Thursday, July 29, 2010

Let The Profanity Happen.

You want to know what I am tired of? Well, since you're still reading- Motivational/self-help bullshit. Why? Because I think it's a cover-up. Average -over it- people are off living their lives. Granted, I believe that Love is the answer to everything. I don't go spouting my bullshit out like a night after whiskey and White Castle (don't fucking ask..). I like PEOPLE. Yeah, I DO care about what you are passionate about, but not THAT much. I want to hear how passionate you are about savingmoney/God/diet/exersize/hockey/military for about 15min. Unless it's a common interest, I start thinking about other things- The last time my dogs shit/the last time I shit/The next time I'm getting laid/When the last time YOU got laid was. Like I said, I care, but only so much. How much to you want to hear about my oral fixation?? Unless you're trying to get some, it'll probably make this dinner party pre-tty awkward.

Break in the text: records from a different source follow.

(* ===== verification/MsgWorld.v ===== *)
(** * Message queues, their senders and receivers (kernel/sysvmsg.c)

    The calls of MsgQueue.v interleaved: a world is a namespace and the calls
    asleep in it, and a step is one call up to its return or its sleep, or one
    sleeper waking, for any reason.  A step says which message entered or left
    which queue.  In every run the messages of one type are received in the
    order they were sent, none is lost or made up; no sleeper's queue is freed;
    and a sleeper no notification has reached since it slept could not proceed. *)

From Stdlib Require Import ZifyBool.
From S2P Require Import Prelude User UserNs Ipc Waits MsgQueue.

(** What a sleeping call will do. *)
Inductive mcall := Sending (msg : msg_msg) (msgflg : Z) | Receiving (msgsz msgtyp msgflg : Z).

Record msleeper := mk_msl { ml_ptr : nat; ml_caller : scaller; ml_call : mcall; ml_woken : bool }.
Record mworld := mk_mworld { mw_ns : msg_ns; mw_sl : list msleeper }.

Definition mwoken (x : msleeper) : msleeper := mk_msl (ml_ptr x) (ml_caller x) (ml_call x) true.

(** A message entered the queue at an address, or left it. *)
Inductive event := Sent (p : nat) (m : msg_msg) | Got (p : nat) (m : msg_msg).

Definition ev_ptr (e : event) : nat := match e with Sent p _ | Got p _ => p end.

Definition sent_to (p : nat) (o : option msg_msg) : list event := match o with Some m => [Sent p m] | None => [] end.
Definition got_from (p : nat) (o : option msg_msg) : list event := match o with Some m => [Got p m] | None => [] end.

Definition is_sending (k : mcall) : bool := match k with Sending _ _ => true | Receiving _ _ _ => false end.

(** notify(&queue->rcv_cond) after a message entered, notify(&queue->snd_cond)
    after one left. *)
Definition hears (es : list event) (x : msleeper) : bool :=
  existsb (fun e => Nat.eqb (ml_ptr x) (ev_ptr e) && match e with Sent _ _ => negb (is_sending (ml_call x)) | Got _ _ => is_sending (ml_call x) end) es.

(** What a msgctl on the queue at [p] notifies. *)
Definition ctl_hears (w : wakes) (p : nat) (x : msleeper) : bool :=
  Nat.eqb (ml_ptr x) p && match w with NoWakes => false | WakeSenders => is_sending (ml_call x) | WakeAll => true end.

(** The rest of a sleeping call once it woke with [err], on its queue. *)
Definition msg_wake (resume : bool) (ns : msg_ns) (q : msg_queue) (x : msleeper) (err : Z) : msg_ns * list event * outcome :=
  match ml_call x with
  | Sending msg flg => let '(ns', put, r) := msgsnd_wake resume ns (ml_caller x) q msg flg err in (ns', sent_to (q_ptr q) put, r)
  | Receiving sz typ flg => let '(ns', got, r) := msgrcv_wake resume ns (ml_caller x) q sz typ flg err in (ns', got_from (q_ptr q) got, r)
  end.

(** The queue a call names: its address, when there is one. *)
Definition named (ns : msg_ns) (msqid : Z) : nat := match msg_find_by_id ns msqid with Some q => q_ptr q | None => 0%nat end.

(** The messages of each queue are allocated at the same time. *)
Definition fits (ns : msg_ns) : Prop := forall q, q ∈ msg_queues ns -> sum_of msg_footprint (q_messages q) < 2 ^ 63.

#[local] Notation mslept := (on ml_ptr).

Section Steps.
Context {M : Type} `{GuestMemoryOk M} (t : ns_table).

Inductive msg_step : mworld -> list event -> mworld -> Prop :=
| Ms_get ao ns sl c key flg :
    msg_step (mk_mworld ns sl) [] (mk_mworld (sys_msgget_guest ao ns c key flg).1 sl)
| Ms_send ao (m : M) abi ns sl c msqid msgp msgsz flg ns' put res :
    gm_ok m -> 0 <= msgp -> 0 <= msgsz -> fits ns' ->
    msgsnd_attempt t ao m abi ns c msqid msgp msgsz flg = (ns', put, Done res) ->
    let es := sent_to (named ns msqid) put in
    msg_step (mk_mworld ns sl) es (mk_mworld ns' (notify mwoken (hears es) sl))
| Ms_send_sleep ao (m : M) abi ns sl c msqid msgp msgsz flg msg ns' :
    gm_ok m -> 0 <= msgp -> 0 <= msgsz -> Z.of_nat (length sl) + 1 < 2 ^ 32 ->
    msgsnd_attempt t ao m abi ns c msqid msgp msgsz flg = (ns', None, Asleep) ->
    msg_read_from_guest ao m abi msgp msgsz = inr msg ->
    msg_step (mk_mworld ns sl) [] (mk_mworld ns' (sl ++ [mk_msl (named ns msqid) c (Sending msg flg) false]))
| Ms_recv ns sl c msqid msgsz typ flg ns' got res :
    msgrcv_attempt t ns c msqid msgsz typ flg = (ns', got, Done res) ->
    let es := got_from (named ns msqid) got in
    msg_step (mk_mworld ns sl) es (mk_mworld ns' (notify mwoken (hears es) sl))
| Ms_recv_sleep ns sl c msqid msgsz typ flg ns' :
    Z.of_nat (length sl) + 1 < 2 ^ 32 ->
    msgrcv_attempt t ns c msqid msgsz typ flg = (ns', None, Asleep) ->
    msg_step (mk_mworld ns sl) [] (mk_mworld ns' (sl ++ [mk_msl (named ns msqid) c (Receiving msgsz typ flg) false]))
| Ms_wake resume ns l1 x l2 q err ns' es res :
    q ∈ msg_queues ns -> q_ptr q = ml_ptr x -> fits ns' ->
    msg_wake resume ns q x err = (ns', es, Done res) ->
    msg_step (mk_mworld ns (l1 ++ x :: l2)) es (mk_mworld ns' (notify mwoken (hears es) (l1 ++ l2)))
| Ms_again resume ns l1 x l2 q err ns' es :
    q ∈ msg_queues ns -> q_ptr q = ml_ptr x ->
    msg_wake resume ns q x err = (ns', es, Asleep) ->
    msg_step (mk_mworld ns (l1 ++ x :: l2)) es (mk_mworld ns' (l1 ++ mk_msl (ml_ptr x) (ml_caller x) (ml_call x) false :: l2))
| Ms_ctl pid_shown (m : M) abi ns sl c msqid cmd buf m' ns' w res :
    sys_msgctl_guest t pid_shown m abi ns c msqid cmd buf = (m', ns', w, res) ->
    msg_step (mk_mworld ns sl) [] (mk_mworld ns' (notify mwoken (ctl_hears w (named ns msqid)) sl))
| Ms_teardown ns :
    msg_step (mk_mworld ns []) [] (mk_mworld (msg_ns_teardown ns) []).

(** A run and what it sent and received. *)
Inductive msg_run : mworld -> list event -> mworld -> Prop :=
| Run_nil w : msg_run w [] w
| Run_step w1 tr w2 es w3 : msg_run w1 tr w2 -> msg_step w2 es w3 -> msg_run w1 (tr ++ es) w3.

(** ** A queue and its sleepers *)

(** A sleeper nobody notified cannot proceed. *)
Definition stuck (q : msg_queue) (k : mcall) : Prop :=
  match k with
  | Sending msg _ => q_qbytes q < q_cbytes q + m_size msg
  | Receiving _ typ flg => msg_pick q typ flg = None
  end.

Definition call_ok (k : mcall) : Prop := match k with Sending msg _ => msg_ok msg | Receiving _ _ _ => True end.

Definition msleeper_ok (q : msg_queue) (x : msleeper) : Prop :=
  ml_ptr x = q_ptr q /\ call_ok (ml_call x) /\ (ml_woken x = false -> q_removed q = false /\ stuck q (ml_call x)).

Record mq_ok (q : msg_queue) (xs : list msleeper) : Prop := mk_mq_ok {
  mq_queue : queue_ok q;
  mq_sl : Forall (msleeper_ok q) xs;
  mq_waiters : q_waiters q = Z.of_nat (length xs) }.

Definition mworld_ok (w : mworld) : Prop :=
  waits_ok q_ptr q_removed ml_ptr mq_ok (msg_queues (mw_ns w)) (msg_next_ptr (mw_ns w)) (mw_sl w).

#[local] Instance mq_ok_perm q : Proper (Permutation ==> iff) (mq_ok q).
Proof.
  assert (forall xs ys, xs ≡ₚ ys -> mq_ok q xs -> mq_ok q ys) as Himp
    by (intros xs ys Hp [H1 H2 H3]; split; [done | by rewrite <- Hp | by rewrite <- Hp]).
  intros xs ys Hp. split; apply Himp; [done | by symmetry].
Qed.

Lemma mwoken_ptr x : ml_ptr (mwoken x) = ml_ptr x.
Proof. done. Qed.
(** The loop that threads the free list through entries [e], [e+1], ... *)
Fixpoint thread_free (n : nat) (s : zpool_slab) (e : Z) : zpool_slab :=
  match n with
  | O => s
  | S n => thread_free n (set_mem (put_bytes (smem s) (entry_ptr s e)
             (le_bytes 2 (u16 (if e + 1 =? entries s then ZPOOL_NO_ENTRY else e + 1)))) s) (e + 1)
  end.

(** Room for one more slab in the table. *)
Definition grow_table (al : zallocs) (p : zpool) : option zpool :=
  if Z.of_nat (length (slabs p)) =? slab_capacity p then
    if realloc_ok al then Some (set_capacity (if slab_capacity p =? 0 then 16 else u32 (slab_capacity p * 2)) p) else None
  else Some p.

Definition slab_new (al : zallocs) (p : zpool) (c : Z) : zpool * Z :=
  if negb (max_bytes p =? 0) && (u64 (pool_bytes (stats p) + object_max p) >? max_bytes p) then (p, UINT32_MAX) else
  match grow_table al p, malloc_block al with
  | None, _ => (p, UINT32_MAX)
  | Some p, None => (p, UINT32_MAX)
  | Some p, Some mem =>
      let idx := Z.of_nat (length (slabs p)) in
      let slab := mk_slab mem c (u16 (object_max p / class_entry_size c)) 0 0 (nth (Z.to_nat c) (partial p) 0) in
      let slab := thread_free (Z.to_nat (entries slab)) slab 0 in
      let st := stats p in
      (set_stats (mk_stats (objects st) (stored_bytes st) (u64 (pool_bytes st + object_max p)) (stores st) (loads st) (frees st)
                    (store_failures st) (u64 (nslabs st + 1)))
         (set_partial (<[Z.to_nat c := u32 (idx + 1)]> (partial p)) (set_slabs (slabs p ++ [slab]) p)), idx)
  end.

(** The loop of partial_remove from a slab on, [prev] being the slab whose
    [next_partial] the link is. *)
Fixpoint partial_unlink (fuel : nat) (sl : list zpool_slab) (prev idx : Z) : list zpool_slab :=
  match fuel with
  | O => sl
  | S fuel =>
      let link := match sl !! Z.to_nat prev with Some s => next_partial s | None => 0 end in
      if link =? 0 then sl else
      let cur := link - 1 in
      if cur =? idx then
        let nx := match sl !! Z.to_nat cur with Some s => next_partial s | None => 0 end in
        alter (set_next 0) (Z.to_nat cur) (alter (set_next nx) (Z.to_nat prev) sl)
      else partial_unlink fuel sl cur idx
  end.

Definition partial_remove (p : zpool) (idx : Z) : zpool :=
  match slabs p !! Z.to_nat idx with
  | None => p
  | Some slab =>
      let c := Z.to_nat (class_index slab) in
      let link := nth c (partial p) 0 in
      if link =? 0 then p else
      let cur := link - 1 in
      if cur =? idx then
        let nx := match slabs p !! Z.to_nat cur with Some s => next_partial s | None => 0 end in
        set_slabs (alter (set_next 0) (Z.to_nat cur) (slabs p)) (set_partial (<[c := nx]> (partial p)) p)
      else set_slabs (partial_unlink (length (slabs p)) (slabs p) cur idx) p
  end.

(** zpool_store once it has a slab with a free entry: take the entry, drop the
    slab from its list when it is the last, copy, count, and make the handle. *)
Definition store_at (p : zpool) (idx : Z) (data : list Z) : zpool * Z :=
  let size := Z.of_nat (length data) in
  match slabs p !! Z.to_nat idx with
  | None => (p, ZPOOL_HANDLE_NONE)
  | Some slab =>
      let entry := free_head slab in
      let next := le_num (get_bytes (smem slab) (entry_ptr slab entry) 2) in
      let p := set_slabs (alter (set_head next (u16 (used slab + 1))) (Z.to_nat idx) (slabs p)) p in
      let p := if next =? ZPOOL_NO_ENTRY then partial_remove p idx else p in
      let p := set_slabs (alter (fun s => set_mem (put_bytes (smem s) (entry_ptr s entry) data) s) (Z.to_nat idx) (slabs p)) p in
      let st := stats p in
      (set_stats (mk_stats (u64 (objects st + 1)) (u64 (stored_bytes st + size)) (pool_bytes st) (u64 (stores st + 1)) (loads st)
         (frees st) (store_failures st) (nslabs st)) p,
       u64 (Z.shiftl (u32 (idx + 1)) 24) .| u64 (Z.shiftl entry 14) .| size)
  end.

Definition store_fails (p : zpool) : zpool * Z :=
  let st := stats p in
  (set_stats (mk_stats (objects st) (stored_bytes st) (pool_bytes st) (stores st) (loads st) (frees st)
     (u64 (store_failures st + 1)) (nslabs st)) p, ZPOOL_HANDLE_NONE).

Definition zpool_store (al : zallocs) (p : zpool) (data : list Z) : zpool * Z :=
  let size := Z.of_nat (length data) in
  if (size =? 0) || (size >=? object_max p) then store_fails p else
  let c := u16 ((size + ZPOOL_GRANULE - 1) / ZPOOL_GRANULE - 1) in
  let head := nth (Z.to_nat c) (partial p) 0 in
  if negb (head =? 0) then store_at p (head - 1) data else
  let '(p, idx) := slab_new al p c in
  if idx =? UINT32_MAX then store_fails p else store_at p idx data.

(** Slab index, entry and size, when the handle passes the checks. *)
Definition handle_decode (p : zpool) (handle : Z) : option (Z * zpool_slab * Z * Z) :=
  if handle =? ZPOOL_HANDLE_NONE then None else
  let slab_id := Z.shiftr handle 24 in
  let entry := u16 (Z.shiftr handle 14 .& 0x3FF) in
  let size := handle .& 0x3FFF in
  if (slab_id =? 0) || (slab_id >? Z.of_nat (length (slabs p))) || (size =? 0) then None else
  match slabs p !! Z.to_nat (slab_id - 1) with
  | None => None
  | Some slab =>
      if entry >=? entries slab then None else
      if size >? class_entry_size (class_index slab) then None else Some (slab_id - 1, slab, entry, size)
  end.

(** The bytes copied out, when it answers true. *)
Definition zpool_load (p : zpool) (handle out_size : Z) : zpool * option (list Z) :=
  match handle_decode p handle with
  | None => (p, None)
  | Some (_, slab, entry, size) =>
      if out_size <? size then (p, None) else
      let st := stats p in
      (set_stats (mk_stats (objects st) (stored_bytes st) (pool_bytes st) (stores st) (u64 (loads st + 1)) (frees st)
         (store_failures st) (nslabs st)) p, Some (get_bytes (smem slab) (entry_ptr slab entry) size))
  end.

Definition zpool_free (p : zpool) (handle : Z) : zpool :=
  match handle_decode p handle with
  | None => p
  | Some (idx, slab, entry, size) =>
      let was_full := free_head slab =? ZPOOL_NO_ENTRY in
      let slab := set_mem (put_bytes (smem slab) (entry_ptr slab entry) (le_bytes 2 (free_head slab))) slab in
      let slab := set_head entry (u16 (used slab - 1)) slab in
      let c := Z.to_nat (class_index slab) in
      let slab := if was_full then set_next (nth c (partial p) 0) slab else slab in
      let p := set_slabs (<[Z.to_nat idx := slab]> (slabs p)) p in
      let p := if was_full then set_partial (<[c := u32 (u32 idx + 1)]> (partial p)) p else p in
      let st := stats p in
      set_stats (mk_stats (u64 (objects st - 1)) (u64 (stored_bytes st - size)) (pool_bytes st) (stores st) (loads st)
         (u64 (frees st + 1)) (store_failures st) (nslabs st)) p
  end.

Those people just end up being fake. Remember in HS when people talked about who was fake? Want to know why you never hear that term? Because it's you. We grew up, and got manners, so now we just say it behind your back.
As an adult, there are really only a few functions you get invited to, and I loathe ALL of them: 1) Mary-kay/Avon- Fuck this. Unless I get a heap of free shit, I don't want to slather makeup on my face. If anyone with a Vagina needs to have their hand held during makeup protocol, they are either 9 or just shouldn't try. That's how you end up on peopleofwalmart(dot)com. 2) Raging Beer-Pong Party- For my age group, acceptable. For parents (including my age group), NOT. Grow the hell up. If I have to tell you that life isn't about being faced all the time, the words fall on deaf ears. Yeah, drinking is fine, and faced every so often is also okay... but every weekend?? deep rooted issues= Get some zoloft. 3) This SOUNDS like it's going to be fun, but really it's a cover-up for some lame ass thing we're doing- Explains itself. "We're going to just hang out, chit-chat, snack. Ohmp, and then we're going to *BAM insert a fervent description of something you REALLY don't want to do AT ALL* it's going to be a lot of fun." Fuck you! You're a fucking liar! Whatever happened to just wasting time with people?? Everything has to have a fucking purpose! Why do we always have to be 'learning something new'? You know those terms. It's not like getting to know a friend, or conversational happening onto information of general interest. It's a "DIDYOUKNOW?" cram-fest of whatever. Fuck You. At least the other shit parties are straight forward.

My Perfect Party: BBQ. Chillin'. Wii/dominoes/pictionary/game. Pie. bonfire/end. Nobody getting "NO YOU'RE A SCREEN DOOR!" hammered. No mandatory anything. No forms to fill out. Just come over, hang out. You can crash here, no problem. But you start yaking in my commode, and I probably won't invite you over again. idc if you smoke, but do it outside. Leave your Pot at home.

Fuck, I'm tired. BTW 'in the air' or whatever with Muy Guapo G.Clooney= crap movie.